The Socialist Party holds that involvement in daily struggles is not inherently reformistic. Indeed, such involvement, conducted in principled, class conscious, non-opportunistic fashion is an indispensible aspect of the class war. In practical terms, the worker can, by participating in workers' daily struggles, gain first hand knowledge and experience that will aid him or her in improving strategy and tactics thus bringing socialist perspectives to the attention of the workers involved. We will not declare themselves satisfied and won’t be so until we have forever ended capitalism and substituted for it, our principle: the well-being for each and for all. All our work is aimed at this goal:  economic and social liberation, the complete emancipation of the workers, the producing class.  We seek to free those who are exploited and enslaved by the capitalist system.


Cooperatives and employee-owned businesses resolve none of the basic problems facing workers under capitalism. All the basic relations of capitalist production, exploitation of wage labor, production for sale and profit, and the like remain in effect. It isworker capitalism, not worker management. No matter who owns it, it's going to have to be run like a conventional enterprise.


Even if an individual "worker-owned" company were to be run collectively and democratically by its workers, it would still function within the overall context of a capitalist economy. "Worker ownership" does not miraculously free a company from the anarchy of the marketplace, competition, and the effects of capitalism's recurrent economic crises. In order to compete in such a climate, "worker-owned" enterprises have little choice but to intensify exploitation just as much as their capitalist-owned competitors do. They must, modernise outmoded equipment and lay off workers made superfluous by automation, and pay the market rate for wages, and no higher.


It is understandable that at times such as these of insecurity some workers will be attracted to the idea of "worker-ownership." They are desperately seeking ways to assure a livelihood for themselves and their families. But the experience of cooperative schemes demonstrates that they do not attack the cause of workers' misery. In fact, to make such schemes "succeed" in a capitalist context, workers must make more sacrifices and intensify their own exploitation.


Yet, such schemes do demonstrate that production in no way depends on the superintence of the  capitalist class whose sole function is to drain off the social wealth produced by workers' labor.
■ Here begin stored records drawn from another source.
(** [traverse] appends the records of the node and of its descendants,
    each once. *)
Lemma traverse_visits text fuel : forall node routes,
  (node < length nodes)%nat -> (length nodes - node <= fuel)%nat ->
  exists visited,
    traverse fuel text nodes node routes
    = Some (routes ++ omap (record_at text nodes) visited)
    /\ NoDup visited
    /\ forall i, i ∈ visited <-> ancestor nodes node i.
Proof.
  induction fuel as [|fuel IH]; intros node routes Hnode Hfuel; [lia|].
  cbn [traverse].
  destruct (lookup_lt_is_Some_2 nodes node Hnode) as [n Hn].
  rewrite Hn. step_bind.
  destruct (calculateFullPath_total tokens roots nodes Hinv node Hnode)
    as [full Hfull].
  rewrite Hfull. step_bind.
  assert (forall cs acc,
    (forall c, c ∈ cs -> c ∈ children n) -> NoDup cs ->
    exists vis,
      (fix each (cs : list nat) (routes : list RouteInfo) {struct cs} :=
         match cs with
         | [] => Some routes
         | child :: cs' =>
             routes' ← traverse fuel text nodes child routes;
             each cs' routes'
         end) cs acc
      = Some (acc ++ omap (record_at text nodes) vis)
      /\ NoDup vis
      /\ forall i, i ∈ vis <-> exists c, c ∈ cs /\ ancestor nodes c i)
    as Heach.
  { induction cs as [|c cs IHcs]; intros acc Hsub Hnd.
    - exists []. rewrite app_nil_r. split; [done|]. split; [constructor|].
      intros i. rewrite elem_of_nil. split; [done|].
      intros (c & Hc & _). by apply elem_of_nil in Hc.
    - apply NoDup_cons in Hnd as [Hnotin Hnd].
      assert (c ∈ children n) as Hc by (apply Hsub; by left).
      destruct (inv_children _ _ _ _ Hinv node n c Hn Hc)
        as [Hr (nc & Hnc & Hpc)].
      destruct (IH c acc) as (vc & -> & Hndc & Hvc).
      { by eapply lookup_lt_Some. }
      { lia. }
      step_bind.
      destruct (IHcs (acc ++ omap (record_at text nodes) vc))
        as (vs & -> & Hnds & Hvs); [intros c' Hc'; apply Hsub; by right|done|].
      exists (vc ++ vs). rewrite omap_app, app_assoc. split; [done|]. split.
      + apply NoDup_app. split; [done|]. split; [|done].
        intros i Hi Hi'. apply Hvc in Hi. apply Hvs in Hi' as (c' & Hc' & Hup).
        assert (c' ∈ children n) as Hc'n by (apply Hsub; by right).
        destruct (inv_children _ _ _ _ Hinv node n c' Hn Hc'n)
          as [_ (nc' & Hnc' & Hpc')].
        apply (siblings_apart node c c' nc nc' i); try done.
        intros ->. done.
      + intros i. rewrite elem_of_app, Hvc, Hvs. split.
        * intros [Hup|(c' & Hc' & Hup)].
          -- exists c. split; [by left|done].
          -- exists c'. split; [by right|done].
        * intros (c' & [->|Hc']%elem_of_cons & Hup); [by left|].
          right. by exists c'. }
  match goal with |- context [_ (children n) ?r] => set (routes1 := r) end.
  destruct (Heach (children n) routes1) as (vis & -> & Hnd & Hvis);
    [done|apply sorted_NoDup, (inv_ordered _ _ Hlinks node n Hn)|].
  exists (node :: vis). split; [|split].
  - f_equal. change (node :: vis) with ([node] ++ vis).
    rewrite omap_app, (record_at_node text node n full Hn Hfull), app_assoc.
    unfold routes1. f_equal.
    destruct (is_prefix (type (token n))); cbn [negb]; [by rewrite app_nil_r|done].
  - constructor; [|done]. intros (c & Hc & Hup)%Hvis.
    apply ancestor_le in Hup.
    destruct (inv_children _ _ _ _ Hinv node n c Hn Hc) as [Hr _]. lia.
  - intros i. rewrite elem_of_cons, Hvis. split.
    + intros [->|(c & Hc & Hup)]; [by eapply ancestor_self|].
      destruct (inv_children _ _ _ _ Hinv node n c Hn Hc)
        as [_ (nc & Hnc & Hpc)].
      by eapply ancestor_below.
    + intros Hup. by apply (ancestor_child node n i Hn) in Hup.
Qed.

Lemma ancestor_root i :
  (i < length nodes)%nat -> exists r, r ∈ roots /\ ancestor nodes r i.
Proof.
  induction (lt_wf i) as [i _ IH]. intros Hi.
  destruct (lookup_lt_is_Some_2 nodes i Hi) as [n Hn].
  destruct (parent n) as [j|] eqn:Hp.
  - pose proof (parent_lt tokens roots nodes Hinv i n j Hn Hp) as Hj.
    destruct (IH j Hj) as (r & Hr & Hup); [lia|].
    exists r. split; [done|]. by eapply ancestor_up.
  - exists i. split; [|by eapply ancestor_self].
    apply (inv_roots _ _ _ _ Hinv).
    rewrite <- (tree_inv_length _ _ _ _ Hinv). eauto.
Qed.

Lemma traverse_roots_visits text : forall rs routes,
  (forall r, r ∈ rs -> r ∈ roots) -> NoDup rs ->
  exists visited,
    traverse_roots text nodes rs routes
    = Some (routes ++ omap (record_at text nodes) visited)
    /\ NoDup visited
    /\ forall i, i ∈ visited <-> exists r, r ∈ rs /\ ancestor nodes r i.
Proof.
  induction rs as [|r rs IH]; intros routes Hsub Hnd.
  - exists []. rewrite app_nil_r. split; [done|]. split; [constructor|].
    intros i. rewrite elem_of_nil. split; [done|].
    intros (c & Hc & _). by apply elem_of_nil in Hc.
  - apply NoDup_cons in Hnd as [Hnotin Hnd]. cbn [traverse_roots].
    assert (r ∈ roots) as Hr by (apply Hsub; by left).
    apply (inv_roots _ _ _ _ Hinv) in Hr as [Hrlt (nr & Hnr & Hpr)].
    destruct (traverse_visits text (S (length nodes)) r routes)
      as (vr & -> & Hndr & Hvr); [by eapply lookup_lt_Some|lia|].
    step_bind.
    destruct (IH (routes ++ omap (record_at text nodes) vr))
      as (vs & -> & Hnds & Hvs); [intros r' Hr'; apply Hsub; by right|done|].
    exists (vr ++ vs). rewrite omap_app, app_assoc. split; [done|]. split.
    + apply NoDup_app. split; [done|]. split; [|done].
      intros i Hi Hi'. apply Hvr in Hi. apply Hvs in Hi' as (r' & Hr' & Hup).
      assert (r' ∈ roots) as Hr'r by (apply Hsub; by right).
      apply (inv_roots _ _ _ _ Hinv) in Hr'r as [_ (nr' & Hnr' & Hpr')].
      assert (r <> r') as Hne by (intros ->; done).
      destruct (ancestor_chain r r' i Hi Hup) as [H|H].
      * destruct (ancestor_proper r r' nr' H Hne Hnr') as (j & Hj & _).
        congruence.
      * destruct (ancestor_proper r' r nr H (not_eq_sym Hne) Hnr) as (j & Hj & _).
        congruence.
    + intros i. rewrite elem_of_app, Hvr, Hvs. split.
      * intros [Hup|(r' & Hr' & Hup)].
        -- exists r. split; [by left|done].
        -- exists r'. split; [by right|done].
      * intros (r' & [->|Hr']%elem_of_cons & Hup); [by left|].
        right. by exists r'.
Qed.

Lemma traverse_roots_all text :
  exists visited,
    traverse_roots text nodes roots []
    = Some (omap (record_at text nodes) visited)
    /\ visited ≡ₚ seq 0 (length nodes).
Proof.
  destruct (traverse_roots_visits text roots [])
    as (visited & Hrun & Hnd & Hvis);
    [done|apply sorted_NoDup, (inv_roots_ordered _ _ Hlinks)|].
  exists visited. split; [done|].
  apply NoDup_Permutation; [done|apply NoDup_seq|].
  intros i. rewrite Hvis, elem_of_seq. split.
  - intros (r & _ & Hup). apply ancestor_node in Hup. lia.
  - intros [_ Hi]. by apply ancestor_root.
Qed.
End visits.

Lemma parseRoutesFile_records text routes :
  parseRoutesFile text = Some routes ->
  exists tokens roots nodes,
    parseRouteTokens text = Some tokens
    /\ buildTree tokens = Some (roots, nodes)
    /\ routes ≡ₚ omap (record_at text nodes) (seq 0 (length tokens)).
Proof.
  unfold parseRoutesFile.
  destruct (parseRouteTokens text) as [tokens|] eqn:Htokens; [|done]. step_bind.
  destruct (buildTree tokens) as [[roots nodes]|] eqn:Htree; [|done]. step_bind.
  intros Hroutes. exists tokens, roots, nodes. split; [done|]. split; [done|].
  pose proof (buildTree_tree_inv _ _ _ Htree) as Hinv.
  destruct (traverse_roots_all tokens roots nodes Hinv
              (buildTree_links _ _ _ Htree) text) as (visited & Hrun & Hperm).
  rewrite Hrun in Hroutes. injection Hroutes as <-.
  rewrite <- (tree_inv_length _ _ _ _ Hinv). by rewrite Hperm.
Qed.

(** ** Full paths along the tree *)

Lemma collapse_slashes_id s : double_slash s = false -> collapse_slashes s = s.
Proof.
  induction s as [|c s IH]; [done|]. destruct s as [|c' s]; [done|].
  rewrite double_slash_cons. intros [Hc Hs]%orb_false_iff.
  cbn [collapse_slashes]. rewrite Hc. f_equal. by apply IH.
Qed.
But, if the concept of worker ownership is to truly benefit workers, it must be effected on a society-wide basis. To do that, a socialist revolution is needed to abolish the entire system based on private ownership and control of the means of production by a parasitic capitalist class. The potential of worker ownership can be fully realised only by replacing an economic system based on exploitation, competition, the market and the profit motive with one based on social co-operation for the common good. What workers must gain is not nominal ownership of individual enterprises, but real control of the entire economy.